Wednesday, July 2, 2014
Ray Uchima: The Next Torrance City Council Appointee (?!)
Ray Uchima is one name I have heard a lot lately from Torrance City Council insiders.
I had the opportunity to meet him once at another political function, the campaign kick-off for one of the Torrance School Board candidates in 2013.
A Torrance businessman who invested heavily in the 2014 City Council race, significantly assisting the winning candidates (including mayor-elect Pat Furey), Uchima had planned on running for city council himself, but personal conflicts intervened and he had to abandon his run for office this year.
However, his desire to serve on the city council has remained unabated, according to reports, and if Torrance City Council string-pulling and back-scratching win the day, Uchima may get his wish.
With Councilmember Furey's election to Torrance Mayor, the next council will have to appoint (or allow a special election) to fill the vacated council seat next.
Who will be the next city council member?
Inside sources, including those connected with prior candidates for office as well as current members, suggest that the hands have been shaken, the deals have been cut, and Uchima will be the next Torrance City Council member appointed to the seat.
Is this fair? Is this ethical? Is this even legal?
Looking at his resume, Chairman of Torrance Planning Commission, successful small businessman, there is nothing in his professional or personal background which should disqualify him. Judging from the support of family and friends who had urged him to run, he has a decent following in the "Balanced City" to sit on the city council. Furthermore, private tragedies emerge in our lives and can frustrate political ambitions for a short time,
However, should our leaders abandon the proper channels for seeking power and authority in city government and allow the next appointee's entrance into city hall rest on these flimsy and unprincipled methods? "I donated a lot of money to your campaigns, so give me a seat on the city council!"
Sources have further indicated to me that the next council, lead by Pat Furey, are feeling the pressure from the Asian (and particularly the Asian businesses) community in Torrance to appoint an Asian American in order to have a more representative council. Putting aside the blatant influence-peddling, a city leadership which understood the cultural mores of the Asian community, particularly the businesses, would take better steps to ensure that companies like Toyota Headquarters stayed in Torrance instead of heading for Texas. Still, identity politics, especially without the input of the voters (how few who bother to vote) should not dictate who sits on any city council.
The next cohort of city leadership will have the decisions to make regarding how to fill the Furey vacancy. Three options are available:
1. Throw a special election to fill the seat, which will cost the city another $200,000 dollars.
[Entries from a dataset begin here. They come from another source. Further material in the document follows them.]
(** * Lowering of ONNX Resize / Upsample to reshape, gather and blend
    instructions: a shallow embedding of [src/onnx/parse_resize.cpp].

    The file follows the source top to bottom: machine integers and
    doubles, the collaborators the parser calls (shapes, instructions, the
    graph builder), then [calc_neighbor_points], the attribute readers,
    [parse_args], [make_gather_instruction] and [parse], and finally the
    properties of the lowering. *)

From Stdlib Require Import ZArith Lia.
From Stdlib Require Floats.
From stdpp Require Import gmap strings list.

Local Open Scope Z_scope.

(** ** Machine numbers *)

(** [std::numeric_limits<std::size_t>::digits]. *)
Definition size_t_digits : Z := 64.

(** Arithmetic on [std::size_t] is modulo [2^64]. *)
Definition wrap_size_t (z : Z) : Z := z mod 2 ^ size_t_digits.

(** Conversion of an integer to [int] (32 bits, two's complement), as done
    when a [std::size_t] or [int64_t] is stored in a [std::vector<int>]. *)
Definition to_int (z : Z) : Z := (z + 2 ^ 31) mod 2 ^ 32 - 2 ^ 31.

(** Conversion to [int64_t]. *)
Definition to_int64 (z : Z) : Z := (z + 2 ^ 63) mod 2 ^ 64 - 2 ^ 63.

(** C++ [double] is IEEE binary64, the kernel's primitive float. *)
Abbreviation double := PrimFloat.float.

(** [static_cast<double>(z)] for an integer [z]: round to nearest even. *)
Definition double_of_Z (z : Z) : double :=
  FloatOps.SF2Prim (SpecFloat.binary_normalize FloatOps.prec FloatOps.emax z 0 false).

(** The integer part of a double, truncated toward zero; [None] for
    infinities and NaN. *)
Definition double_trunc (x : double) : option Z :=
  match FloatOps.Prim2SF x with
  | SpecFloat.S754_zero _ => Some 0
  | SpecFloat.S754_finite s m e =>
      let t := if 0 <=? e then Z.shiftl (Z.pos m) e else Z.shiftr (Z.pos m) (- e) in
      Some (if s then - t else t)
  | _ => None
  end.

(** [static_cast<std::size_t>(x)]: the truncated value when it is
    representable; the conversion is undefined otherwise ([None]). *)
Definition size_t_of_double (x : double) : option Z :=
  match double_trunc x with
  | Some t => if (0 <=? t) && (t <? 2 ^ size_t_digits) then Some t else None
  | None => None
  end.

(** Narrowing of a double to [float] (IEEE binary32), kept as the double
    with the same value. *)
Definition float_of_double (x : double) : double :=
  match FloatOps.Prim2SF x with
  | SpecFloat.S754_finite s m e =>
      FloatOps.SF2Prim
        (SpecFloat.binary_normalize 24 128 (if s then Z.neg m else Z.pos m) e s)
  | _ => x
  end.

(** ** Errors *)

(** The failures of the lowering, one per [MIGRAPHX_THROW] site of the
    source, under the names the specification gives them. *)
Inductive error : Set :=
| UnsupportedCoordinateTransformMode (* "tf_crop_and_resize" mode is not supported! *)
| UnsupportedInterpolationMode       (* only nearest and linear modes are supported! *)
| UnsupportedExcludeOutside          (* exclude_outside 1 is not supported! *)
| RankMismatch                       (* ranks of input and scale are different! *)
| OutputRankMismatch                 (* specified output size's rank does not match input size *)
| MissingScaleOrSizeInput            (* no shapes or scales input provided *)
| DimensionOverflow                  (* Shape dimension n exceeds 64 *)
| UnsupportedDynamicLinear.          (* linear mode not supported for non-constant inputs *)

(** Result of running a piece of the source: a value, an exception, or
    undefined behaviour of the C++ abstract machine (a read outside a
    vector, an integer division by zero, an unrepresentable conversion). *)
Inductive outcome (A : Type) : Type :=
| Ok (a : A)
| Throw (e : error)
| Undefined.
Arguments Ok {A} a.
Arguments Throw {A} e.
Arguments Undefined {A}.

Definition outcome_bind {A B} (x : outcome A) (f : A → outcome B) : outcome B :=
  match x with
  | Ok a => f a
  | Throw e => Throw e
  | Undefined => Undefined
  end.

(** ** Shapes *)

Inductive type_t : Set :=
| bool_type | half_type | float_type | double_type
| uint8_type | int8_type | uint16_type | int16_type
| int32_type | int64_type | uint32_type | uint64_type.

Global Instance type_t_eq_dec : EqDecision type_t.
Proof. solve_decision. Defined.

(** Modelled from the spec: the [shape] class of the library is not part of
    the sources at hand.  A shape is an element type and an ordered sequence
    of dimension lengths, each with a flag telling whether the dimension is
    only known at run time. *)
Record shape : Type := mk_shape {
  type : type_t;
  dims : list (Z * bool)
}.

(** Modelled from the spec: the constructor [shape{t, lens}], the static
    shape with the given lengths. *)
Definition static_shape (t : type_t) (l : list Z) : shape :=
  mk_shape t ((λ n, (n, false)) <$> l).

(** Modelled from the spec: [s.lens()], the sequence of lengths, and
    [s.dynamic()], whether some dimension is only known at run time. *)
Definition lens (s : shape) : list Z := fst <$> dims s.

Definition dynamic (s : shape) : bool := existsb snd (dims s).

(** Modelled from the spec: [s.to_static(x)], the static shape in which
    every run-time dimension is given the length [x] and the others keep
    theirs. *)
Definition to_static (x : Z) (s : shape) : shape :=
  mk_shape (type s) ((λ d : Z * bool, (if d.2 then x else d.1, false)) <$> dims s).

Definition product (l : list Z) : Z := foldr Z.mul 1 l.

(** Modelled from the spec: [s.elements()], the number of elements, the
    product of the lengths. *)
Definition elements (s : shape) : Z := product (lens s).

(** Modelled from the spec: row-major strides, the stride of a dimension
    being the product of the lengths after it. *)
Fixpoint strides (l : list Z) : list Z :=
  match l with
  | [] => []
  | _ :: t => product t :: strides t
  end.

Definition dot (a b : list Z) : Z := foldr Z.add 0 (zip_with Z.mul a b).

(** Modelled from the spec: [s.index(idx)], the flat offset of a
    coordinate tuple through the row-major strides. *)
Definition index (s : shape) (idx : list Z) : Z := dot idx (strides (lens s)).

(** Modelled from the spec: [s.multi(i)], the coordinate tuple of a flat
    offset. *)
Definition multi (s : shape) (i : Z) : list Z :=
  zip_with (λ n st, (i `div` st) `mod` n) (lens s) (strides (lens s)).

(** ** Enumeration of the interpolation corners *)

(** [bits_val[bit]] of the [std::bitset] built from [val]: position [0] is
    the least significant bit. *)
Definition bitset_at (val : Z) (bit : nat) : nat :=
  if Z.testbit val (Z.of_nat bit) then 1%nat else 0%nat.

(** The inner [transform]: dimension [bit] of the coordinate tuple is read
    from [vvv_ind[bit][bits_val[bit]][i_element]]. *)
Definition corner_indices (vvv_ind : list (list (list Z))) (val : Z)
    (i_element : nat) : list Z :=
  imap (λ bit vv_ind, (vv_ind !!! bitset_at val bit) !!! i_element) vvv_ind.

(** The outer loop runs over the corner values [val] in ascending order,
    the middle one over the output elements; every flat offset is stored
    in a [std::vector<int>].  Reading [vvv_ind[0][0]] of a table without
    a first row is undefined; a read outside a row, undefined in the
    source, gives [0] here and does not occur on a table of the stated
    dimensions. *)
Definition calc_neighbor_points (vvv_ind : list (list (list Z))) (in_s : shape)
    : outcome (list Z) :=
  let n_bits := Z.of_nat (length vvv_ind) in
  match vvv_ind with
  | (v00 :: _) :: _ =>
      let m_elements := length v00 in
      if size_t_digits <=? n_bits then Throw DimensionOverflow
      else
        Ok (mjoin
              ((λ val, (λ i_element,
                          to_int (index in_s (corner_indices vvv_ind val i_element)))
                         <$> seq 0 m_elements)
                 <$> seqZ 0 (2 ^ n_bits)))
  | _ => Undefined
  end.

(** ** Instructions, operators and the graph builder *)

(** Modelled from the spec: the buffer [arg->eval()] produces, either
    "unavailable" or the materialized elements. *)
Inductive argument : Type :=
| arg_empty                     (* nothing could be read at compile time *)
| arg_int (v : list Z)          (* elements of an integral type *)
| arg_real (v : list double).   (* elements of a floating type *)

(** Modelled from the spec: what the lowering reads of an instruction that
    is already in the graph (the class itself is not part of the sources at
    hand): its identity, its name, its shape, and its compile-time value. *)
Record instruction : Type := mk_instruction {
  ins_id : nat;
  name : string;
  get_shape : shape;
  eval : argument
}.

(** A handle either designates an instruction that was in the graph before
    the call or the node inserted at a given position by the builder. *)
Inductive instruction_ref : Type :=
| ref_arg (a : instruction)
| ref_new (pos : nat).

(** The operators the lowering builds with [make_op], with their static
    parameters. *)
Inductive operation : Type :=
| op_resize (nearest_mode coordinate_transformation_mode : string)
| op_reshape (dims : list Z)
| op_gather (axis : Z)
| op_slice (axes starts ends : list Z)
| op_sub
| op_mul
| op_add.
Lemma importData_always_leaves_appInfo_witness :
  prop (coll_get (VStr "appInfo")
          (appInfo_of (snd (importData world_500 new_DBManager)))) "key"
    = VStr "appInfo" /\
  truthy (prop (coll_get (VStr "appInfo")
                  (appInfo_of (snd (importData world_500 new_DBManager))))
               "version") = true /\
  truthy (prop (coll_get (VStr "appInfo")
                  (appInfo_of (snd (importData world_500 new_DBManager))))
               "name") = true.
Proof.
  exact (importData_always_leaves_appInfo world_500 new_DBManager _ _ 0 0
           eq_refl).
Defined.

(** The run up to the item loop on an open database whose store takes the
    application information, whatever the index turns out to be. *)
Lemma import_steps_until_items (w : World) (this : DBManager) (d : Database) :
  ready this = true -> db this = Some d ->
  idb_put_error w AppInfo (VStr "appInfo") = None ->
  exists e1 e2 e3 e4 l this4 d4,
    loadIndex w (mkDBManager (Some (after_clear w d)) true (itemIndex this)) =
      (Resolved e2, mkDBManager (Some (after_clear w d)) true (VArr l)) /\
    import_steps w this = loadItems w (e1 ++ e2 ++ e3 ++ e4)%list this4 /\
    db this4 = Some d4 /\ items d4 = items (after_clear w d) /\
    itemIndex this4 = VArr l /\ ready this4 = true.
Proof.
  intros Hr Hd Hput.
  destruct (import_steps_opened w this d Hr Hd) as [e1 [e2 [l [Hix ->]]]].
  destruct (loadAppInfo_cases w
              (mkDBManager (Some (after_clear w d)) true (VArr l))
              (after_clear w d) eq_refl)
    as [[_ [e3 [c Happ]]] | [e [Hput' _]]]; [|congruence].
  rewrite Happ.
  destruct (loadWorkflows_cases w
              (set_db (set_appInfo c (after_clear w d))
                 (mkDBManager (Some (after_clear w d)) true (VArr l)))
              _ eq_refl) as [e4 [Hwf | [-> [validated [_ Hwf]]]]];
    rewrite Hwf; exists e1, e2, e3; eexists; exists l; eexists; eexists;
    (split; [exact Hix|]); (split; [reflexivity|]); repeat split; reflexivity.
Qed.

Lemma completed_run_opens (w : World) (this this' : DBManager)
    (r : ImportResult) :
  consistent this ->
  importData w this = (r, this') -> returned r = true ->
  exists d,
    opens w this d /\ idb_put_error w AppInfo (VStr "appInfo") = None.
Proof.
  intros Hcons Hrun Hret.
  assert (Hret' : returned (fst (importData w this)) = true)
    by (rewrite Hrun; exact Hret).
  destruct (ready this) eqn:Hr.
  - destruct (Hcons Hr) as [d Hd]. exists d. split; [left; auto|].
    rewrite (importData_opened_returned w this d Hr Hd) in Hret'.
    destruct (idb_put_error w AppInfo (VStr "appInfo")); [discriminate|auto].
  - rewrite (importData_closed w this Hr) in Hret'.
    destruct (idb_open w) as [d|e] eqn:Ho; [|discriminate].
    exists d. split; [right; auto|].
    rewrite (importData_opened_returned w
               (mkDBManager (Some d) true (itemIndex this)) d
               eq_refl eq_refl) in Hret'.
    destruct (idb_put_error w AppInfo (VStr "appInfo")); [discriminate|auto].
Qed.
2. Open the seat to an application/appointment process, which is more likely to happen.
3. Take the next ranking vote-getter behind the four candidates who won election to the city council. This unusual route would award the seat to Leilani Kimmel-Dagostino, who finished fifth in the 2014 election. The council could consider other candidates who put in their time and money to run for office and appoint that person too (like Asian-American businessman Alex See or Mike Griffiths, who received retiring mayor Frank Scotto's endorsement)
Whatever decision the next city council takes, the prior behavior of the voting members suggests a crop of representatives who do what they are told, who rarely investigate or challenge the reports or suggestions of department leaders and bureaucratic heads regarding spending, budgetary priorities, or the proper reforms needed to ensure smooth roads, safe neighborhoods, and solvent finances.
If the next council pursues option #2, then a slate of candidates will submit an application, listing their contributions, skills, and accomplishments for the city of Torrance. Following interviews with all the city councilmembers, they will then vote for
Because of all the backroom wheeling and dealing which has occurred, Uchima will get the seat, regardless of the dumb-show of protocol and propriety which will emerge for the public to see. One local business member assured me that this will be the likely process taking place, and the whole affair really disgusts him. At this point, he shared that it does not seem as if anything can be done to stop it.
Whatever takes place in Torrance over the next few weeks, residents should keep an eye on whom the next council appoints to replace Furey. Despite the time and investment of the other candidates who ran for office, and with the information I have received from local leaders and politicos connected with candidates running for office (and current serving on the Torrance City Council), if Uchima gets the seat, residents should expect more of the same pay-for-play politicking which has made Torrance City Hall unresponsive and unaccountable to the city's priorities and financial liabilities.